Home Ec was my favorite class, along with math — two classes that didn’t require a whole lot of talking in front of your peers. You just had to follow the instructions.
There was one instruction I tried my best not to follow: pressing the seams open after sewing a set of stitches. Oh good Lord, ain’t nobody got time for that laborious step, and I hated ironing more than sin.
But Mrs. Quiggle could always tell when I skipped it.
“Now, here, young lady, you didn’t press the seams open again! See how it’s puckered here and not lying flat as it should here? I’m going to need you to remove these stitches and start over again.”
All I wanted to say was, And I’m going to need you to retire, Mrs. Quiggle, before your body gets cold.
I sewed pretty sundresses with gathered ruffles and bias-trimmed shorts. I made baked Alaska and chocolate fondue. I appreciated Mrs. Quiggle’s teaching and all, but I really wished she’d stop bothering me about the pressing of the seams. Why couldn’t she be like other normal old people who took breaks often and drank tea and ate Honey Maid graham crackers?
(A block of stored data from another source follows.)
(* ===== verification/Typing.v ===== *)
(** * Typing: the integers of the model stay within their machine types

    The model writes the integers of the program as unbounded integers: a
    [U256] (balance, storage key and value, snapshot identifier, block
    number of a hash), a [B256] (hash), a [B160] (address), a [u64] (nonce,
    number of the pinned block) and a byte of a bytecode are all of type
    [Z].  This file says which values of the model are values of the
    program, and shows that the operations of the database never leave that
    set.

    - Class [Typed]: the predicate [wt] ("well typed") of a type of the
      model, with an instance for each record of Revm.v, Remote.v and
      ForkedDb.v, for the registry (where it includes [Snapshots.wf]) and
      for a family of clones.
    - Class [TypedTransport]: the network answers with well typed values.
    - [wt_out], Class [TypedBacking]: a computation in the monad [SE]
      returns a well typed value and state; a backing database answers
      every query that way ([wt_out_ret] and [wt_out_bind] are the rules
      the lemmas of the queries are built from).
    - [wt_query], [wt_action]: the arguments of a call are well typed.

    The theorems: every method of the database, called by any clone with
    well typed arguments on a well typed family, leaves a well typed family,
    also when it panics, and what it tells the caller is well typed. *)

From stdpp Require Import gmap list strings.
From Stdlib Require Import ZArith Lia.
From S2P Require Import Prelude SnapshotStore Revm Remote ForkedDb Branches.

#[local] Open Scope Z_scope.
#[local] Open Scope se_scope.
#[local] Set Warnings "-clear-no-such-hyp".

(** ** The machine types *)

Definition is_u64 (x : Z) : Prop := 0 ≤ x ≤ U64_MAX.
Definition is_address (x : Z) : Prop := 0 ≤ x < 2 ^ 160.
Definition is_byte (x : Z) : Prop := 0 ≤ x < 256.

#[global] Instance is_u64_dec x : Decision (is_u64 x).
Proof. unfold is_u64. apply _. Defined.
#[global] Instance is_address_dec x : Decision (is_address x).
Proof. unfold is_address. apply _. Defined.
#[global] Instance is_byte_dec x : Decision (is_byte x).
Proof. unfold is_byte. apply _. Defined.

(** The values of a type of the model that are values of the program. *)
Class Typed (A : Type) : Type := wt : A → Prop.
#[global] Hint Mode Typed ! : typeclass_instances.

#[global] Instance option_typed `{Typed A} : Typed (option A) :=
  from_option wt True.

#[global] Instance Bytecode_typed : Typed (list Z) := Forall is_byte.

(** Storage of an account and block hashes: a word to a word. *)
#[global] Instance words_typed : Typed (gmap Z Z) :=
  map_Forall (λ k v, is_u256 k ∧ is_u256 v).

(** Bytecode by hash. *)
#[global] Instance contracts_typed : Typed (gmap Z (list Z)) :=
  map_Forall (λ h c, is_u256 h ∧ wt c).

(** The storage of the remote cache: an address and a word to a word. *)
#[global] Instance slots_typed : Typed (gmap (Z * Z) Z) :=
  map_Forall (λ k v, is_address k.1 ∧ is_u256 k.2 ∧ is_u256 v).

#[global] Instance AccountInfo_typed : Typed AccountInfo.t := λ i,
  is_u256 (AccountInfo.balance i) ∧ is_u64 (AccountInfo.nonce i) ∧
  is_u256 (AccountInfo.code_hash i) ∧ wt (AccountInfo.code i).

#[global] Instance DbAccount_typed : Typed DbAccount.t := λ a,
  wt (DbAccount.info a) ∧ wt (DbAccount.storage a).

#[global] Instance Account_typed : Typed Account.t := λ a,
  wt (Account.info a) ∧ wt (Account.storage a).

(** Records by address. *)
Definition by_address `{Typed A} (m : gmap Z A) : Prop :=
  map_Forall (λ a x, is_address a ∧ wt x) m.

#[global] Instance CacheDB_typed {ExtDB} : Typed (CacheDB.t ExtDB) := λ c,
  by_address (CacheDB.accounts c) ∧ wt (CacheDB.contracts c) ∧
  wt (CacheDB.block_hashes c).

#[global] Instance RemoteCache_typed : Typed RemoteCache.t := λ c,
  by_address (RemoteCache.accounts c) ∧ wt (RemoteCache.storage c) ∧
  wt (RemoteCache.block_hashes c).

#[global] Instance StateSnapshot_typed : Typed StateSnapshot.t := λ s,
  by_address (StateSnapshot.accounts s) ∧ wt (StateSnapshot.storage s) ∧
  wt (StateSnapshot.block_hashes s).

#[global] Instance RemoteStateSource_typed : Typed RemoteStateSource.t := λ r,
  is_u64 (RemoteStateSource.pinned_block r) ∧ wt (RemoteStateSource.cache r).

#[global] Instance ForkDbSnapshot_typed : Typed ForkDbSnapshot.t := λ s,
  wt (ForkDbSnapshot.local s) ∧ wt (ForkDbSnapshot.snapshot s).

(** The registry: the invariant of [Snapshots], and every snapshot. *)
#[global] Instance Snapshots_typed `{Typed T} : Typed (Snapshots.t T) := λ s,
  Snapshots.wf s ∧ map_Forall (λ _ x, wt x) (Snapshots.snapshots s).

#[global] Instance Shared_typed : Typed Shared := λ sh,
  wt (remote sh) ∧ wt (registry sh).

#[global] Instance ForkedDatabase_typed : Typed ForkedDatabase.t := λ self,
  wt (ForkedDatabase.cache_db self).

#[global] Instance Family_typed : Typed Family := λ f,
  Forall wt (branches f) ∧ wt (shared f).

#[global] Instance Result_typed {E} `{Typed A} : Typed (Result E A) := λ r,
  match r with Ok a => wt a | Err _ => True end.

(** The arguments of a query and of a call. *)
Definition wt_query (q : Query) : Prop :=
  match q with
  | QBasic address => is_address address
  | QCodeByHash code_hash => is_u256 code_hash
  | QStorage address index => is_address address ∧ is_u256 index
  | QBlockHash number => is_u256 number
  end.

Definition wt_action (a : Action) : Prop :=
  match a with
  | Clone | InsertSnapshot => True
  | Commit changes => by_address changes
  | Ask _ q => wt_query q
  | RevertSnapshot id => is_u256 id
  | Reset _ block_number => is_u64 block_number
  end.

(** What a call tells its caller. *)
#[global] Instance Answer_typed : Typed Answer := λ a,
  match a with
  | AccountAnswer r => wt r
  | CodeAnswer r => wt r
  | WordAnswer (Ok v) => is_u256 v
  | WordAnswer (Err _) => True
  end.

#[global] Instance Observation_typed : Typed Observation := λ o,
  match o with
  | Nothing | Reverted _ | ResetResult _ => True
  | Told a => wt a
  | SnapshotId id => is_u256 id
  end.

(** [wt] can be decided, so that it can be checked on a value by
    evaluation. *)
Class TypedDec (A : Type) `{!Typed A} : Type :=
  wt_dec :: ∀ x : A, Decision (wt x).
#[global] Hint Mode TypedDec ! - : typeclass_instances.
Then springtime rolled around. I went to check the mail and found a letter addressed to my parents from Mrs. Quiggle.
Well, hell, Mrs. Quiggle, you know my parents are still back in Vietnam, and it’d be a hundred years before they could come over. By the way, they don’t know English anyway. What is the point of writing this, Mrs. Quiggle? What could you possibly want to tell them — how I failed to press the seams between stitchings?
I opened the letter.
Read the full page of her perfectly slanted handwriting, addressed to Dear Parents of Phuong Nguyen.
I sobbed.
Read it again. Sobbed harder.
Mrs. Quiggle had wanted my parents to know that in all her years of teaching, I had surpassed the number of points earned by any student by a wide margin. I had earned over 200 points — beating the previous record of 70-something.
(I should have that letter saved in a box somewhere — the same box where I keep my children’s ultrasound images.)
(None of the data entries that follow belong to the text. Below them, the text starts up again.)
(** The diff of an address in the first trace that mentions it. *)
Fixpoint first_diff (address : Address) (block_traces : list BlockTrace.t)
    : option AccountDiff.t :=
  match block_traces with
  | [] => None
  | bt :: rest =>
      match BlockTrace.state_diff bt ≫= (λ sd, sd !! address) with
      | Some d => Some d
      | None => first_diff address rest
      end
  end.

(** ** The pool loops *)

(** What one iteration of a loop does to the loop. *)
Inductive Flow (A : Type) : Type :=
| Next (acc : A)
| Break (acc : A)
| ReturnNone.
Arguments Next {A} acc.
Arguments Break {A} acc.
Arguments ReturnNone {A}.

(** A [for] loop over a list whose body may [continue], [break] or return
    [None] from the function. *)
Fixpoint for_each {A B : Type} (body : B → A → Flow A) (l : list B) (acc : A)
    : option A :=
  match l with
  | [] => Some acc
  | x :: l =>
      match body x acc with
      | Next acc => for_each body l acc
      | Break acc => Some acc
      | ReturnNone => None
      end
  end.

(** [to > from] on the two sides of a changed slot. *)
Definition increased (d : Diff.t Z) : option bool :=
  match d with
  | Diff.Changed from to => Some (bool_decide (from < to))
  | _ => None
  end.

Section pools.
Context {RustyPool : Type} `{!Env RustyPool}.

(** The pools whose address has a state diff, in ascending address order. *)
Definition touched_pools (state_diffs : gmap Z AccountDiff.t)
    (all_pools : gmap Z Pool.t) : list Pool.t :=
  omap (λ e, all_pools !! e) (btree_keys state_diffs).

(** One iteration of the loop of [extract_sandwich_pools]. *)
Definition sandwich_body (weth_state_diff : gmap Z (Diff.t Z)) (pool : Pool.t)
    (tradable_pools : list (TradablePool.t RustyPool))
    : Flow (list (TradablePool.t RustyPool)) :=
  let storage_key := balance_key (Pool.address pool) 3 in
  match weth_state_diff !! storage_key with
  | None => ReturnNone
  | Some d =>
      match increased d with
      | Some is_weth_input =>
          let rp := to_rp pool in
          Next (tradable_pools ++ [TradablePool.new rp is_weth_input])
      | None => Next tradable_pools
      end
  end.

Definition extract_sandwich_pools (state_diffs : gmap Z AccountDiff.t)
    (all_pools : gmap Z Pool.t) : option (list (TradablePool.t RustyPool)) :=
  let touched_pools := touched_pools state_diffs all_pools in
  match state_diffs !! WETH_ADDRESS with
  | None => None
  | Some weth =>
      for_each (sandwich_body (AccountDiff.storage weth)) touched_pools []
  end.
She never had to remind me to press the seam again.
I continued to sew through high school, through college, through mommyhood.
The secret to a beautifully sewn article is in the pressing of the seams. It sets the stitches and removes the tiniest wrinkles.
It’s like origami — every fold must be creased precisely and sharply before the next one.
It’s like doing the right thing the first time when we already knew what the right thing was.
It’s like telling the truth the first time when we already knew what the truth was.